„Wer in der Mitte hüpft und ein Pferd hat, ist der Chef!“

Samstags um 10 Uhr habe ich mit meinen beiden Kindern Kinderturnen. Es ist immer wieder herrlich, mit welcher Leidenschaft Kinder spielen, welche Ideen sie haben und mit welcher Kreativität sie Spiele erfinden. Im aktuellen Alter meines Sohnes ist es immer wichtig in sämtlichen Konstellationen mit den anderen Jungs zu klären, wer der Chef ist. Sie hüpften alle auf einer großen Matte mit Plüschtieren und mein Sohn rief: „Wer ein Pferd hat und in der Mitte hüpft ist der Chef!“. Ich habe herzlich gelacht, weil es mich doch auch irgendwie an den Unternehmensalltag erinnerte. 

plschpferd freisteller

Ist nicht manchmal in Ihrem Unternehmen auch der oder diejenige der Chef, der das Pferd hat und in der Mitte hüpft?
Wie sieht denn heute häufig Führung aus?

Es sind diejenigen Chef, die ein „Pferd“ haben – also besondere Privilegien: Bürogröße, Anzahl der Fensterfronten im Büro, die freie Wahl der Farbe des Firmenwagens, der exklusive Zugang zu dem Meetings mit den wirklich „wichtigen“ Informationen oder der tolle Titel. Chefs definieren sich häufig über die Dinge, die die Mitarbeiter nicht haben (dürfen). Wie beim Kinderturnen eben das Pferd.

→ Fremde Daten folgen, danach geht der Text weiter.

(** * OEI-MS: telemetry ingestion, alarm evaluation and real-time fan-out

    A shallow embedding of the core of the backend:
    - [Sensor.check_alarm_conditions]      (app/models/sensor.py)
    - [ConnectionManager], [WebSocketService] (app/services/websocket_service.py)
    - [MQTTService]                         (app/services/mqtt_service.py)

    Python objects become records, dictionaries become finite maps, sets
    become duplicate-free lists whose order is the iteration order, and
    every method becomes a function from the state before the call to the
    state after it.  Exceptions are values of [result]. *)

From stdpp Require Import gmap strings list fin_maps pretty.
From Stdlib Require Import QArith Qcanon Ascii.

#[local] Set Warnings "-clear-no-such-hyp".

Close Scope Qc_scope.
Close Scope Q_scope.
Open Scope string_scope.
Open Scope nat_scope.
Open Scope list_scope.

(** ** Python values and exceptions *)

Inductive exn : Type :=
| AttributeError
| TypeError
| IndexError
| OverflowError
| SendError
| ConnectError
| TimeoutError.

Inductive result (A : Type) : Type :=
| Ok (a : A)
| Raise (e : exn).
Arguments Ok {A} a.
Arguments Raise {A} e.

#[global] Instance result_ret : MRet result := λ A a, Ok a.

#[global] Instance result_bind : MBind result := λ A B k m,
  match m with
  | Ok a => k a
  | Raise e => Raise e
  end.

(** Values produced by [json.loads] and stored in JSON columns.  Numbers
    are rationals: every finite [int] and [float] is one, and Python
    compares an [int] with a [float] by exact value. *)
#[local] Unset Elimination Schemes.
Inductive json : Type :=
| JNull
| JBool (b : bool)
| JNum (q : Q)
| JStr (s : string)
| JList (l : list json)
| JDict (d : list (string * json)).
#[local] Set Elimination Schemes.

(** Truth value of a Python object, as used by [if x] and [not x]. *)
Definition truthy (j : json) : bool :=
  match j with
  | JNull => false
  | JBool b => b
  | JNum q => negb (Qeq_bool q 0)
  | JStr s => negb (String.eqb s "")
  | JList l => match l with [] => false | _ => true end
  | JDict d => match d with [] => false | _ => true end
  end.

Definition is_none (j : json) : bool :=
  match j with JNull => true | _ => false end.
(** * Chromatic Vision: the colour generator and the game loop of [App.tsx]

    A shallow embedding of the logic of [src/App.tsx] (both variants of the
    file share it verbatim): the helper functions [generateRandomColor] and
    [getDifferentColor], and the React component's state with its handlers
    [generateLevel], [startGame], [handleBlockClick] and the timer effect.

    Numbers.  The counters of [GameState] and the cell indices only ever hold
    integers and are modelled in [Z].  Colour channels and the difficulty
    curve are JavaScript doubles computed with [Math.log2]; they are modelled
    as real numbers ([R]), i.e. rounding is idealised away.  Every call of
    [Math.random()] is an explicit argument (a real of the interval [0,1)).
    Where rounding matters, [getDifferentColor] is given twice more: on
    binary64 numbers ([Module Double], executable) and on reals with every
    arithmetic operation followed by a rounding ([Module Rounded]).

    React.  [setGameState] with an updater function is the application of
    that function to the current state; each event (a click, a timer tick, a
    start) is processed to the end, the effect included, before the next. *)

From Stdlib Require Import ZArith Reals Lra Lia List Bool.
From Stdlib Require Import Floats.PrimFloat.
Import ListNotations.

Open Scope Z_scope.

(** ** Constants and types *)

Definition INITIAL_TIME : Z := 30.
Definition INITIAL_GRID_SIZE : Z := 2.
Definition MAX_GRID_SIZE : Z := 8.
Definition BASE_DIFFERENCE : R := 40.

Inductive Status : Set := idle | playing | gameover.

Definition Status_eqb (a b : Status) : bool :=
  match a, b with
  | idle, idle | playing, playing | gameover, gameover => true
  | _, _ => false
  end.

Record GameState : Set := mkGameState {
  score : Z;
  timeLeft : Z;
  level : Z;
  status : Status;
  gridSize : Z
}.

Record Color : Type := mkColor { h : R; s : R; l : R }.

(** The second [useState] cell: [{ base, diff, diffIndex }]. *)
Record Colors : Type := mkColors {
  base : Color;
  diff : Color;
  diffIndex : Z
}.

(** The results of the five [Math.random()] calls of one [generateLevel], in
    the order the code makes them. *)
Record Draws : Type := mkDraws {
  rH : R;       (* generateRandomColor, h *)
  rS : R;       (* generateRandomColor, s *)
  rL : R;       (* generateRandomColor, l *)
  rChange : R;  (* getDifferentColor, changeLightness *)
  rIndex : R    (* generateLevel, diffIndex *)
}.

Definition unit_interval (r : R) : Prop := (0 <= r < 1)%R.

Definition valid_draws (d : Draws) : Prop :=
  unit_interval (rH d) /\ unit_interval (rS d) /\ unit_interval (rL d) /\
  unit_interval (rChange d) /\ unit_interval (rIndex d).

(** ** Helper functions *)

(** [a > b] of JavaScript, on reals. *)
Definition Rgtb (a b : R) : bool := if Rlt_dec b a then true else false.

Definition Math_log2 (x : R) : R := (ln x / ln 2)%R.

Definition Math_floor (x : R) : Z := Zfloor x.

Definition generateRandomColor (d : Draws) : Color :=
  {| h := IZR (Math_floor (rH d * 360));
     s := IZR (Math_floor (rS d * 40) + 40);
     l := IZR (Math_floor (rL d * 40) + 30) |}.

(** The local constant [diff] of [getDifferentColor]. *)
Definition levelDiff (level : Z) : R :=
  Rmax 2 (BASE_DIFFERENCE / (1 + Math_log2 (IZR level + 1) * 0.8)).

(** The quotient under [Math.max] in [levelDiff], on its own. *)
Definition rawDiff (level : Z) : R :=
  (BASE_DIFFERENCE / (1 + Math_log2 (IZR level + 1) * 0.8))%R.

Definition getDifferentColor (base : Color) (level : Z) (random : R) : Color :=
  let diff := levelDiff level in
  let changeLightness := Rgtb random 0.5 in
  {| h := h base;
     l := if changeLightness
          then (if Rgtb (l base + diff) 90 then l base - diff else l base + diff)%R
          else l base;
     s := if negb changeLightness
          then (if Rgtb (s base + diff) 90 then s base - diff else s base + diff)%R
          else s base |}.

(** ** [getDifferentColor] on doubles

    The same function on the binary64 numbers of JavaScript.  [Math.log2] is
    not among the primitive operations and is a parameter. *)

Module Double.

Record Color : Set := mkColor { h : float; s : float; l : float }.

Definition BASE_DIFFERENCE : float := 40.

(** [Math.max] of two numbers: NaN if either is. *)
Definition Math_max (a b : float) : float :=
  if PrimFloat.is_nan a || PrimFloat.is_nan b then PrimFloat.nan
  else if PrimFloat.ltb a b then b else a.

(** The literal [0.8]: the double next to it. *)
Definition c0_8 : float := 0x1.999999999999ap-1.

Definition levelDiff (Math_log2 : float -> float) (level : float) : float :=
  Math_max 2
    (PrimFloat.div BASE_DIFFERENCE
       (PrimFloat.add 1 (PrimFloat.mul (Math_log2 (PrimFloat.add level 1)) c0_8))).
(** The event is a call of [handleAnswer] (whole, or up to its [await]). *)
Definition isAnswerEvent (e : Event) : bool :=
  match e with
  | E_handleAnswer _ _ | E_answerBegins _ => true
  | _ => false
  end.

(** The event keeps the session: it is not [startQuiz] or [resetToHome]. *)
Definition keepsSession (e : Event) : bool :=
  match e with
  | E_startQuiz _ _ _ | E_resetToHome => false
  | _ => true
  end.

(** Number of calls of [handleAnswer] in the run that find a current
    question (the others throw before they count anything). *)
Fixpoint answeredCount (cat : Catalogs) (js : JsonHost) (s : App)
    (es : list Event) : nat :=
  match es with
  | [] => 0
  | e :: es' =>
      ((if isAnswerEvent e && bool_decide (is_Some (currentQuestion s))
        then 1 else 0)
       + answeredCount cat js (step cat js s e) es')%nat
  end.

(** Answering every question of a session with its own answer, each answer
    followed by [nextQuestion]. *)
Definition perfectEvents (api : ApiResult) (answers : list string)
    : list Event :=
  answers ≫= λ a, [E_handleAnswer api a; E_nextQuestion].

(** *** More sample data *)

Definition sampleTip : MnemonicResponse :=
  {| character := "a"; mnemonic_text := "An apple"; exampleSentence := "a";
     translation := "a" |}.

(** A host whose [JSON.parse] accepts every text as the sample tip. *)
Definition tipJson : JsonHost :=
  {| trim := λ t, t; JSON_parse := λ _, ParseValue sampleTip |}.

Definition keepOrder {A} : ShuffleOf A :=
  {| arrange := λ l, l; arrange_perm := λ l, reflexivity l |}.

Definition reverseOrder {A} : ShuffleOf A :=
  {| arrange := reverse; arrange_perm := reverse_Permutation |}.

Definition sampleKanji : JapaneseChar :=
  mkChar "kj-1" "日" "nichi" (Some "Sun / Day") kanji.

(** An incorrect answer whose hint arrives, then leaving the quiz and
    starting a session. *)
Definition quitWithHintShown : list UserEvent :=
  [U_select (ApiResponse (Some "{}")) "ka"; U_resetToHome;
   U_startQuiz identityShuffle hiragana].

(** * Properties *)

(** ** Discovery engine *)

Lemma includes_true ids x : includes ids x = true ↔ x ∈ ids.
Proof. unfold includes. apply bool_decide_eq_true. Qed.
(** C9.  The identifier an add action generates is the decimal string of
    the current list length plus one, so identifiers are not unique: after
    add, remove of entry [1], add, a reachable state holds two entries with
    the id [2], and one remove-by-id invocation deletes both.  In the
    request/response widget the run goes through whatever Prism and
    [JSON.parse] do, no code being there to highlight. *)
Theorem sequential_ids_collide :
  (forall s,
      ButtonList.items (ButtonList.addItem s)
      = ButtonList.items s
        ++ [ButtonList.mkItem [] []
              (lit (DecimalString.NilEmpty.string_of_uint
                      (Nat.to_uint (length (ButtonList.items s) + 1))))])
  /\ (forall s,
         RequestResponse.requests (RequestResponse.addRequestBlock s)
         = RequestResponse.requests s
           ++ [RequestResponse.mkRequest (lit "cURL") []
                 (lit (DecimalString.NilEmpty.string_of_uint
                         (Nat.to_uint (length (RequestResponse.requests s) + 1))))])
  /\ (let s := ButtonList.run
                 [ButtonList.AddItem; ButtonList.RemoveItem (lit "1");
                  ButtonList.AddItem] ButtonList.init in
      ButtonList.reachable s
      /\ map ButtonList.id (ButtonList.items s) = [lit "2"; lit "2"]
      /\ ButtonList.items (ButtonList.removeItem (lit "2") s) = [])
  /\ (forall Prism_highlight prettyJSON,
         exists s,
           RequestResponse.run Prism_highlight prettyJSON
             [RequestResponse.AddRequestBlock;
              RequestResponse.RemoveRequestBlock (lit "1");
              RequestResponse.AddRequestBlock] RequestResponse.init = Some s
           /\ RequestResponse.reachable Prism_highlight prettyJSON s
           /\ map RequestResponse.id (RequestResponse.requests s) = [lit "2"; lit "2"]
           /\ RequestResponse.requests (RequestResponse.removeRequestBlock (lit "2") s)
              = []).
Proof.
  split; [| split; [| split]].
  - intros s. unfold ButtonList.addItem, toString. simpl.
    now rewrite digits_decimal.
  - intros s. unfold RequestResponse.addRequestBlock, toString. simpl.
    now rewrite digits_decimal.
  - split; [| split].
    + apply buttonlist_run_reachable. constructor.
    + reflexivity.
    + reflexivity.
  - intros P J.
    exists (RequestResponse.mkState (lit "GET")
              [RequestResponse.mkRequest (lit "cURL") [] (lit "2");
               RequestResponse.mkRequest (lit "cURL") [] (lit "2")] [] false []).
    assert (R : RequestResponse.run P J
                  [RequestResponse.AddRequestBlock;
                   RequestResponse.RemoveRequestBlock (lit "1");
                   RequestResponse.AddRequestBlock] RequestResponse.init
                = Some (RequestResponse.mkState (lit "GET")
                          [RequestResponse.mkRequest (lit "cURL") [] (lit "2");
                           RequestResponse.mkRequest (lit "cURL") [] (lit "2")]
                          [] false [])) by reflexivity.
    split; [exact R |]. split; [| split; reflexivity].
    exact (requestresponse_run_reachable P J _ _ _
             (RequestResponse.reachable_init P J) R).
Qed.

Vielleicht sind es nicht immer nur offensichtlich benannte Statussymbole, sondern vielmehr die verdeckten Muster: Es ist doch schön gefragt und gebraucht zu werden. Wie doof, wäre es denn, wenn die Mitarbeiter den Chef nicht mehr um Rat fragen würden? Wenn der Chef beobachtend im Meeting sitzt und alle darauf warten, bis er was sagt, an dem sich alle anderen orientieren können.

Sie sind der Mittelpunkt, in der Mitte und am hüpfen – und die anderen hüpfen nach Ihnen. Sie animieren die Mitarbeiter zum Mithüpfen mit Bonussystemen. Sie bekommen Ärger von Ihrem Chef, wenn nicht alle genug hüpfen oder hoch genug hüpfen und die Ergebnisse nicht stimmen. Sie hüpfen, wenn die Geschäftsführung anruft und sie hüpfen und hüpfen. So ist´s brav.

Wie haben es die Kinder beim Kinderturnen gelöst? Sie haben meinem Sohn das Pferd weggenommen und ihn umgeschubst. Und das wäre in vielen Unternehmen auch manchmal aus Sicht der Mitarbeiter eine angenehme Lösung: „Mach mit oder geh zur Seite“. Häufig werden die Chefs eben nur als Hindernisse wahrgenommen, die die Mitarbeiter von dem Abhalten, was sie am liebsten tun würden: Selbstorganisiert Ergebnisse für den Kunden schaffen.